* WHAT YOU WILL DO: Every single record below is to be reproduced exactly.

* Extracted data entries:
(** * pps_gen_gpio: the GPIO pulse-per-second generator

    A shallow embedding of [drivers/pps/generators/pps_gen_gpio.c] and the
    properties of its timer callback, calibration loop and life cycle.

    Integer model (LP64, as on the 64-bit Raspberry Pi kernel): [long] and
    [s64] are 64-bit two's-complement integers, kept as [Z] with the
    wrap-around written out ([Long.wrap]); the kernel is built with
    [-fno-strict-overflow], so signed arithmetic wraps.  [unsigned int]
    operands are promoted to [long] without change of value.  Division is
    C's, truncating towards zero ([Z.quot]).

    The outside world is a [machine]: the readings the wall clock will
    deliver (in order), the trace of kernel calls made so far, and the
    driver's own variables.  A computation that asks the clock for a
    reading it does not have yields [None]; nothing else fails. *)

From Stdlib Require Import ZArith List Lia Bool.
Import ListNotations.
Local Open Scope Z_scope.

(** ** 64-bit signed arithmetic *)

Module Long.

Definition half : Z := 2 ^ 63.
Definition modulus : Z := 2 ^ 64.

(** The value a 64-bit signed variable holds after being assigned [x]. *)
Definition wrap (x : Z) : Z := (x + half) mod modulus - half.

(** [x] is representable: no wrap-around happens. *)
Definition fits (x : Z) : Prop := - half <= x < half.

Definition add (a b : Z) : Z := wrap (a + b).
Definition sub (a b : Z) : Z := wrap (a - b).
Definition mul (a b : Z) : Z := wrap (a * b).
Definition div (a b : Z) : Z := wrap (Z.quot a b).

End Long.

(** ** Constants and types of the driver *)

(** [NSEC_PER_USEC] and [NSEC_PER_SEC] come from the kernel's time headers
    (1000L and 1000000000L). *)
Definition NSEC_PER_USEC : Z := 1000.
Definition NSEC_PER_SEC : Z := 1000000000.

Definition GPIO_PULSE_WIDTH_DEF_NS : Z := 30 * NSEC_PER_USEC.
Definition GPIO_PULSE_WIDTH_MAX_NS : Z := 100 * NSEC_PER_USEC.
Definition SAFETY_INTERVAL_NS : Z := 10 * NSEC_PER_USEC.
Definition PPS_GEN_CALIBRATE_LOOPS : nat := 100.

(** errno values of the kernel ([EINVAL], [ENOMEM]). *)
Definition EINVAL : Z := 22.
Definition ENOMEM : Z := 12.

Inductive pps_gen_gpio_level : Type :=
| PPS_GPIO_LOW
| PPS_GPIO_HIGH.

Inductive hrtimer_restart : Type :=
| HRTIMER_NORESTART
| HRTIMER_RESTART.

(** [struct timespec64]: [tv_sec] is an [s64], [tv_nsec] a [long]. *)
Record timespec : Type := mk_timespec { tv_sec : Z; tv_nsec : Z }.

(** Modelled from the spec: [ktime_t] and [ktime_set] are declared in the
    kernel's ktime.h, which is not part of the driver's file.  The spec calls
    a deadline "an absolute time point (seconds, nanoseconds)", so a
    [ktime_t] is kept as the two arguments [ktime_set] was called with (the
    second one as the [long] the driver computed). *)
Record ktime_t : Type := ktime_set { kt_sec : Z; kt_nsec : Z }.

* COMPLETED TASK:
(** * pps_gen_gpio: the GPIO pulse-per-second generator

    A shallow embedding of [drivers/pps/generators/pps_gen_gpio.c] and the
    properties of its timer callback, calibration loop and life cycle.

    Integer model (LP64, as on the 64-bit Raspberry Pi kernel): [long] and
    [s64] are 64-bit two's-complement integers, kept as [Z] with the
    wrap-around written out ([Long.wrap]); the kernel is built with
    [-fno-strict-overflow], so signed arithmetic wraps.  [unsigned int]
    operands are promoted to [long] without change of value.  Division is
    C's, truncating towards zero ([Z.quot]).

    The outside world is a [machine]: the readings the wall clock will
    deliver (in order), the trace of kernel calls made so far, and the
    driver's own variables.  A computation that asks the clock for a
    reading it does not have yields [None]; nothing else fails. *)

From Stdlib Require Import ZArith List Lia Bool.
Import ListNotations.
Local Open Scope Z_scope.

(** ** 64-bit signed arithmetic *)

Module Long.

Definition half : Z := 2 ^ 63.
Definition modulus : Z := 2 ^ 64.

(** The value a 64-bit signed variable holds after being assigned [x]. *)
Definition wrap (x : Z) : Z := (x + half) mod modulus - half.

(** [x] is representable: no wrap-around happens. *)
Definition fits (x : Z) : Prop := - half <= x < half.

Definition add (a b : Z) : Z := wrap (a + b).
Definition sub (a b : Z) : Z := wrap (a - b).
Definition mul (a b : Z) : Z := wrap (a * b).
Definition div (a b : Z) : Z := wrap (Z.quot a b).

End Long.

(** ** Constants and types of the driver *)

(** [NSEC_PER_USEC] and [NSEC_PER_SEC] come from the kernel's time headers
    (1000L and 1000000000L). *)
Definition NSEC_PER_USEC : Z := 1000.
Definition NSEC_PER_SEC : Z := 1000000000.

Definition GPIO_PULSE_WIDTH_DEF_NS : Z := 30 * NSEC_PER_USEC.
Definition GPIO_PULSE_WIDTH_MAX_NS : Z := 100 * NSEC_PER_USEC.
Definition SAFETY_INTERVAL_NS : Z := 10 * NSEC_PER_USEC.
Definition PPS_GEN_CALIBRATE_LOOPS : nat := 100.

(** errno values of the kernel ([EINVAL], [ENOMEM]). *)
Definition EINVAL : Z := 22.
Definition ENOMEM : Z := 12.

Inductive pps_gen_gpio_level : Type :=
| PPS_GPIO_LOW
| PPS_GPIO_HIGH.

Inductive hrtimer_restart : Type :=
| HRTIMER_NORESTART
| HRTIMER_RESTART.

(** [struct timespec64]: [tv_sec] is an [s64], [tv_nsec] a [long]. *)
Record timespec : Type := mk_timespec { tv_sec : Z; tv_nsec : Z }.

(** Modelled from the spec: [ktime_t] and [ktime_set] are declared in the
    kernel's ktime.h, which is not part of the driver's file.  The spec calls
    a deadline "an absolute time point (seconds, nanoseconds)", so a
    [ktime_t] is kept as the two arguments [ktime_set] was called with (the
    second one as the [long] the driver computed). *)
Record ktime_t : Type := ktime_set { kt_sec : Z; kt_nsec : Z }.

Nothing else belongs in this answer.